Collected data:
(** With a NaN coordinate the error of a constraint whose distance is
    negative is not strictly positive. *)
Lemma negative_distance_nan_state_not_positive :
  (e ← error (state_of [nan; 0; 0; 0])
         (PointToPointDistanceConstraint_init (point_at 0) (point_at 2) (-1));
   Ok (0 <? e)) = Ok false.
Proof. vm_compute. reflexivity. Qed.

Section Unguarded.

Variable angle_between : pstate -> Line -> Line -> result float.

(** X11. [AngularConstraint.error()] has no guard of its own.  An exception
    raised by [angle_between] comes out of [error()] unchanged; and when
    [angle_between] returns NaN, [error()] returns NaN and not a finite
    value. *)
Theorem AngularConstraint_error_unguarded
    (st : pstate) (la lb : Line) (A : float) :
  (forall e : exn,
     angle_between st la lb = Raise e ->
     AngularConstraint_error angle_between st (AngularConstraint_init la lb A)
       = Raise e) /\
  (forall m : float,
     angle_between st la lb = Ok m -> is_nan m = true ->
     exists r,
       AngularConstraint_error angle_between st
         (AngularConstraint_init la lb A) = Ok r /\
       is_nan r = true /\ is_finite r = false).
Proof.
  split.
  - intros e He. unfold AngularConstraint_error. simpl. now rewrite He.
  - intros m Hm Hnan. eexists. split.
    + unfold AngularConstraint_error. simpl. now rewrite Hm.
    + assert (Hr : is_nan (abs (m - A)) = true)
        by now rewrite abs_sub_is_nan, Hnan.
      split; [exact Hr|]. unfold is_finite. now rewrite Hr.
Qed.

End Unguarded.

Lemma AngularConstraint_error_unguarded_witness :
  (fun _ _ _ => @Raise float ZeroDivisionError) state_degenerate degenerate_line
    unit_line = Raise ZeroDivisionError /\
  AngularConstraint_error (fun _ _ _ => @Raise float ZeroDivisionError)
    state_degenerate (AngularConstraint_init degenerate_line unit_line 90)
  = Raise ZeroDivisionError.
Proof.
  split; [reflexivity|].
  exact (proj1 (AngularConstraint_error_unguarded
                  (fun _ _ _ => @Raise float ZeroDivisionError)
                  state_degenerate degenerate_line unit_line 90)
           ZeroDivisionError eq_refl).
Defined.

(** C10. The [length] setter, and with it the constructor, raises its
    validation error if and only if the float of the value is [< 0].  NaN
    compares false against [< 0], so a NaN length is accepted and stored: a
    [LineLengthConstraint] whose length is NaN can be constructed. *)
Theorem LineLengthConstraint_length_rejects_iff_negative :
  (forall (self : LineLengthConstraint) (v : pyvalue),
     LineLengthConstraint_set_length self v
       = Raise (ValueError "Length must be >= 0") <->
     exists f, py_float v = Ok f /\ (f <? 0) = true) /\
  (forall (line : Line) (v : pyvalue),
     LineLengthConstraint_init line v
       = Raise (ValueError "Length must be >= 0") <->
     exists f, py_float v = Ok f /\ (f <? 0) = true) /\
  (nan <? 0) = false /\
  (forall self : LineLengthConstraint,
     LineLengthConstraint_set_length self (PyFloat nan)
       = Ok {| LineLengthConstraint_primitives :=
                 LineLengthConstraint_primitives self;
               _length := nan |}) /\
  (forall line : Line,
     LineLengthConstraint_init line (PyFloat nan)
       = Ok {| LineLengthConstraint_primitives := [PrimLine line];
               _length := nan |}).
Proof.
  repeat split; try reflexivity.
  - intros Hr. apply length_setter_value_raises_iff.
    unfold LineLengthConstraint_set_length in Hr.
    destruct (length_setter_value v); simpl in Hr; congruence.
  - intros Hf%length_setter_value_raises_iff.
    unfold LineLengthConstraint_set_length. now rewrite Hf.
  - intros Hr. apply length_setter_value_raises_iff.
    unfold LineLengthConstraint_init in Hr.
    destruct (length_setter_value v); simpl in Hr; congruence.
  - intros Hf%length_setter_value_raises_iff.
    unfold LineLengthConstraint_init. now rewrite Hf.
Qed.

(** * Further properties of the constraint classes *)

(** ** The primitives, the points and the Parameters *)

Lemma points_concat `{AbstractConstraint C} (self : C) (pts : list Point) :
  points self = Ok pts ->
  primitives self ≠ [] /\
  pts = concat (map Primitive_points (primitives self)).
Proof.
  unfold points. destruct (primitives self) as [|prim prims]; [done|].
  simpl. rewrite foldl_app_concat. intros [= <-]. done.
Qed.

Lemma params_params_loop `{AbstractConstraint C} (self : C) (ps : list Param) :
  params self = Ok ps ->
  primitives self ≠ [] /\
  ps = params_loop (concat (map Primitive_points (primitives self))).
Proof.
  unfold params. destruct (points self) as [pts|e] eqn:Hpts; [|done].
  apply points_concat in Hpts as [Hne ->]. simpl. intros [= <-]. done.
Qed.

Lemma params_of_nonempty `{AbstractConstraint C} (self : C) :
  primitives self ≠ [] ->
  params self =
  Ok (params_loop (concat (map Primitive_points (primitives self)))).
Proof.
  intros Hne. unfold params, points. now rewrite reduce_add_concat by
    (now destruct (primitives self)).
Qed.

Lemma elem_of_concat_map (prims : list Primitive) (pt : Point) :
  pt ∈ concat (map Primitive_points prims) <->
  exists prim, prim ∈ prims /\ pt ∈ Primitive_points prim.
Proof.
  induction prims as [|prim prims IH]; simpl.
  - split; [now intros ?%elem_of_nil|]. now intros (? & ?%elem_of_nil & _).
  - rewrite elem_of_app, IH. split.
    + intros [Hpt|(prim' & Hin & Hpt)].
      * exists prim. split; [left|done].
      * exists prim'. split; [now right|done].
    + intros (prim' & Hin & Hpt). apply elem_of_cons in Hin as [->|Hin].
      * now left.
      * right. eauto.
Qed.

Lemma elem_of_coordinates (pts : list Point) (p : Param) :
  p ∈ coordinates pts <-> exists pt, pt ∈ pts /\ (p = x pt \/ p = y pt).
Proof.
  unfold coordinates. rewrite list_elem_of_bind. split.
  - intros (pt & Hp & Hpt). exists pt. split; [done|].
    rewrite !elem_of_cons, elem_of_nil in Hp. tauto.
  - intros (pt & Hpt & Hp). exists pt. split; [|done].
    rewrite !elem_of_cons. tauto.
Qed.

(** The Parameters of every point of every primitive are in [params]. *)
Lemma params_covers_primitive `{AbstractConstraint C}
    (self : C) (ps : list Param) (prim : Primitive) (pt : Point) :
  params self = Ok ps -> prim ∈ primitives self ->
  pt ∈ Primitive_points prim -> x pt ∈ ps /\ y pt ∈ ps.
Proof.
  intros [_ ->]%params_params_loop Hprim Hpt.
  rewrite params_loop_first_seen, !first_seen_elem_of, !elem_of_coordinates.
  assert (Hin : pt ∈ concat (map Primitive_points (primitives self)))
    by (apply elem_of_concat_map; eauto).
  split; exists pt; tauto.
Qed.

Lemma first_seen_length (l : list Param) :
  (length (first_seen l) <= length l)%nat.
Proof.
  induction l as [|p l IH]; simpl; [done|].
  pose proof (length_filter (fun q => q ≠ p) (first_seen l)). lia.
Qed.

Lemma coordinates_length (pts : list Point) :
  length (coordinates pts) = (2 * length pts)%nat.
Proof.
  unfold coordinates. induction pts as [|pt pts IH]; [done|].
  rewrite bind_cons. simpl. simpl in IH. rewrite IH. lia.
Qed.

Lemma concat_points_length (prims : list Primitive) :
  (length prims <= length (concat (map Primitive_points prims)))%nat /\
  (length (concat (map Primitive_points prims)) <= 2 * length prims)%nat.
Proof.
  induction prims as [|prim prims IH]; simpl; [lia|].
  rewrite length_app. destruct prim; simpl; lia.
Qed.

(** X1. [points] and [params] fail exactly on a constraint without
    primitives, and then with the [TypeError] of [reduce] on an empty
    list; no other exception leaves them. *)
Theorem points_params_raise_iff_no_primitives
    `{AbstractConstraint C} (self : C) :
  (forall e, points self = Raise e <-> primitives self = [] /\ e = TypeError)
  /\
  (forall e, params self = Raise e <-> primitives self = [] /\ e = TypeError).
Proof.
  assert (Hpoints : forall e,
    points self = Raise e <-> primitives self = [] /\ e = TypeError).
  { intros e. unfold points.
    destruct (primitives self) as [|prim prims]; simpl.
    - split; [now intros [= <-]|now intros [_ ->]].
    - split; [done|now intros [? _]]. }
  split; [exact Hpoints|].
  intros e. rewrite <- Hpoints. unfold params.
  destruct (points self); simpl; [split; intros [=]|].
  split; now intros [= ->].
Qed.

PROBLEM DETAILS -
Your answer must be the lines above from the one containing "state_degenerate (AngularConstraint_init degenerate_line" to the one containing "(** ** The primitives, the", both included, restated word for word.

COMPLETED EXERCISE -
    state_degenerate (AngularConstraint_init degenerate_line unit_line 90)
  = Raise ZeroDivisionError.
Proof.
  split; [reflexivity|].
  exact (proj1 (AngularConstraint_error_unguarded
                  (fun _ _ _ => @Raise float ZeroDivisionError)
                  state_degenerate degenerate_line unit_line 90)
           ZeroDivisionError eq_refl).
Defined.

(** C10. The [length] setter, and with it the constructor, raises its
    validation error if and only if the float of the value is [< 0].  NaN
    compares false against [< 0], so a NaN length is accepted and stored: a
    [LineLengthConstraint] whose length is NaN can be constructed. *)
Theorem LineLengthConstraint_length_rejects_iff_negative :
  (forall (self : LineLengthConstraint) (v : pyvalue),
     LineLengthConstraint_set_length self v
       = Raise (ValueError "Length must be >= 0") <->
     exists f, py_float v = Ok f /\ (f <? 0) = true) /\
  (forall (line : Line) (v : pyvalue),
     LineLengthConstraint_init line v
       = Raise (ValueError "Length must be >= 0") <->
     exists f, py_float v = Ok f /\ (f <? 0) = true) /\
  (nan <? 0) = false /\
  (forall self : LineLengthConstraint,
     LineLengthConstraint_set_length self (PyFloat nan)
       = Ok {| LineLengthConstraint_primitives :=
                 LineLengthConstraint_primitives self;
               _length := nan |}) /\
  (forall line : Line,
     LineLengthConstraint_init line (PyFloat nan)
       = Ok {| LineLengthConstraint_primitives := [PrimLine line];
               _length := nan |}).
Proof.
  repeat split; try reflexivity.
  - intros Hr. apply length_setter_value_raises_iff.
    unfold LineLengthConstraint_set_length in Hr.
    destruct (length_setter_value v); simpl in Hr; congruence.
  - intros Hf%length_setter_value_raises_iff.
    unfold LineLengthConstraint_set_length. now rewrite Hf.
  - intros Hr. apply length_setter_value_raises_iff.
    unfold LineLengthConstraint_init in Hr.
    destruct (length_setter_value v); simpl in Hr; congruence.
  - intros Hf%length_setter_value_raises_iff.
    unfold LineLengthConstraint_init. now rewrite Hf.
Qed.

(** * Further properties of the constraint classes *)

(** ** The primitives, the points and the Parameters *)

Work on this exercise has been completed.